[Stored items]
Inductive Error : Type :=
| JsError (message : string)  (* throw new Error(message) *)
| TypeError                   (* member access or call on null / undefined *)
| JoinFailed                  (* channel.join rejected *)
| StreamFailed                (* getStream rejected *)
| TransportError              (* the transport refused a stream handed to play *)
| OutOfFuel.                  (* a bound of the model was reached; this never
                                 happens, see playNext_within_depth and
                                 elapse_enough_fuel *)

(** The part of eris' [VoiceConnection] the service reads and writes:
    the [playing] and [paused] flags and the inline [volume]. *)
Record VoiceConnection : Type := mkVoice {
  playing : bool;
  paused : bool;
  tvolume : Q
}.

(** Callbacks handed to [setTimeout]. *)
Inductive TimerAct : Type :=
| TFade (newVol : Q)   (* () => this.connection.setVolume(newVol) *)
| TDuck                (* the closure of the speakingStart handler *)
| TRestore.            (* the closure of the speakingStop handler *)

Record Timer : Type := mkTimer {
  tid : nat;
  due : nat;           (* milliseconds *)
  act : TimerAct
}.

(** The connection object together with the pending work of the event loop.
    [doneCallback] holds a closure over the item [next] of one [playNext]
    call, so it is represented by that item. *)
Record Conn : Type := mkConn {
  (* musicQueueCache *)
  current : option MusicQueueItem;
  queue : list (option MusicQueueItem);
  (* MusicConnection *)
  voiceChannel : option string;
  connection : option VoiceConnection;
  nowPlayingMessage : bool;
  volume : Q;
  doPlayNext : bool;
  speaking : gset string;
  doneCallback : option MusicQueueItem;
  startSpeakingTimeout : option nat;
  stopSpeakingTimeout : option nat;
  fadeTimeouts : list nat;
  (* event loop *)
  now : nat;
  nextTimer : nat;
  timers : list Timer;
  synthPending : list MusicQueueItem;
  streamPending : list MusicQueueItem;
  log : list Effect;
  (* the transport's own bookkeeping, which the service never reads: its
     last stream has ended or was stopped; false on a transport that has
     not played yet *)
  ended : bool
}.

Inductive outcome : Type :=
| Done (s : Conn)
| Threw (e : Error) (s : Conn).

Definition bind (o : outcome) (k : Conn -> outcome) : outcome :=
  match o with
  | Done s => k s
  | Threw e s => Threw e s
  end.

Notation "'let!' s ':=' o 'in' k" := (bind o (fun s => k))
  (at level 10, s name, o at level 100, k at level 200).

Definition state_of (o : outcome) : Conn :=
  match o with Done s => s | Threw _ s => s end.

(** ** Field updates *)

Definition set_current (x : option MusicQueueItem) (s : Conn) : Conn :=
  mkConn x (queue s) (voiceChannel s) (connection s) (nowPlayingMessage s)
    (volume s) (doPlayNext s) (speaking s) (doneCallback s)
    (startSpeakingTimeout s) (stopSpeakingTimeout s) (fadeTimeouts s)
    (now s) (nextTimer s) (timers s) (synthPending s) (streamPending s) (log s) (ended s).

Definition set_queue (x : list (option MusicQueueItem)) (s : Conn) : Conn :=
  mkConn (current s) x (voiceChannel s) (connection s) (nowPlayingMessage s)
    (volume s) (doPlayNext s) (speaking s) (doneCallback s)
    (startSpeakingTimeout s) (stopSpeakingTimeout s) (fadeTimeouts s)
    (now s) (nextTimer s) (timers s) (synthPending s) (streamPending s) (log s) (ended s).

→ **Task requirements**
Set down each entry above again exactly as it reads.

→ **Exercise result**
Inductive Error : Type :=
| JsError (message : string)  (* throw new Error(message) *)
| TypeError                   (* member access or call on null / undefined *)
| JoinFailed                  (* channel.join rejected *)
| StreamFailed                (* getStream rejected *)
| TransportError              (* the transport refused a stream handed to play *)
| OutOfFuel.                  (* a bound of the model was reached; this never
                                 happens, see playNext_within_depth and
                                 elapse_enough_fuel *)

(** The part of eris' [VoiceConnection] the service reads and writes:
    the [playing] and [paused] flags and the inline [volume]. *)
Record VoiceConnection : Type := mkVoice {
  playing : bool;
  paused : bool;
  tvolume : Q
}.

(** Callbacks handed to [setTimeout]. *)
Inductive TimerAct : Type :=
| TFade (newVol : Q)   (* () => this.connection.setVolume(newVol) *)
| TDuck                (* the closure of the speakingStart handler *)
| TRestore.            (* the closure of the speakingStop handler *)

Record Timer : Type := mkTimer {
  tid : nat;
  due : nat;           (* milliseconds *)
  act : TimerAct
}.

(** The connection object together with the pending work of the event loop.
    [doneCallback] holds a closure over the item [next] of one [playNext]
    call, so it is represented by that item. *)
Record Conn : Type := mkConn {
  (* musicQueueCache *)
  current : option MusicQueueItem;
  queue : list (option MusicQueueItem);
  (* MusicConnection *)
  voiceChannel : option string;
  connection : option VoiceConnection;
  nowPlayingMessage : bool;
  volume : Q;
  doPlayNext : bool;
  speaking : gset string;
  doneCallback : option MusicQueueItem;
  startSpeakingTimeout : option nat;
  stopSpeakingTimeout : option nat;
  fadeTimeouts : list nat;
  (* event loop *)
  now : nat;
  nextTimer : nat;
  timers : list Timer;
  synthPending : list MusicQueueItem;
  streamPending : list MusicQueueItem;
  log : list Effect;
  (* the transport's own bookkeeping, which the service never reads: its
     last stream has ended or was stopped; false on a transport that has
     not played yet *)
  ended : bool
}.

Inductive outcome : Type :=
| Done (s : Conn)
| Threw (e : Error) (s : Conn).

Definition bind (o : outcome) (k : Conn -> outcome) : outcome :=
  match o with
  | Done s => k s
  | Threw e s => Threw e s
  end.

Notation "'let!' s ':=' o 'in' k" := (bind o (fun s => k))
  (at level 10, s name, o at level 100, k at level 200).

Definition state_of (o : outcome) : Conn :=
  match o with Done s => s | Threw _ s => s end.

(** ** Field updates *)

Definition set_current (x : option MusicQueueItem) (s : Conn) : Conn :=
  mkConn x (queue s) (voiceChannel s) (connection s) (nowPlayingMessage s)
    (volume s) (doPlayNext s) (speaking s) (doneCallback s)
    (startSpeakingTimeout s) (stopSpeakingTimeout s) (fadeTimeouts s)
    (now s) (nextTimer s) (timers s) (synthPending s) (streamPending s) (log s) (ended s).

Definition set_queue (x : list (option MusicQueueItem)) (s : Conn) : Conn :=
  mkConn (current s) x (voiceChannel s) (connection s) (nowPlayingMessage s)
    (volume s) (doPlayNext s) (speaking s) (doneCallback s)
    (startSpeakingTimeout s) (stopSpeakingTimeout s) (fadeTimeouts s)
    (now s) (nextTimer s) (timers s) (synthPending s) (streamPending s) (log s) (ended s).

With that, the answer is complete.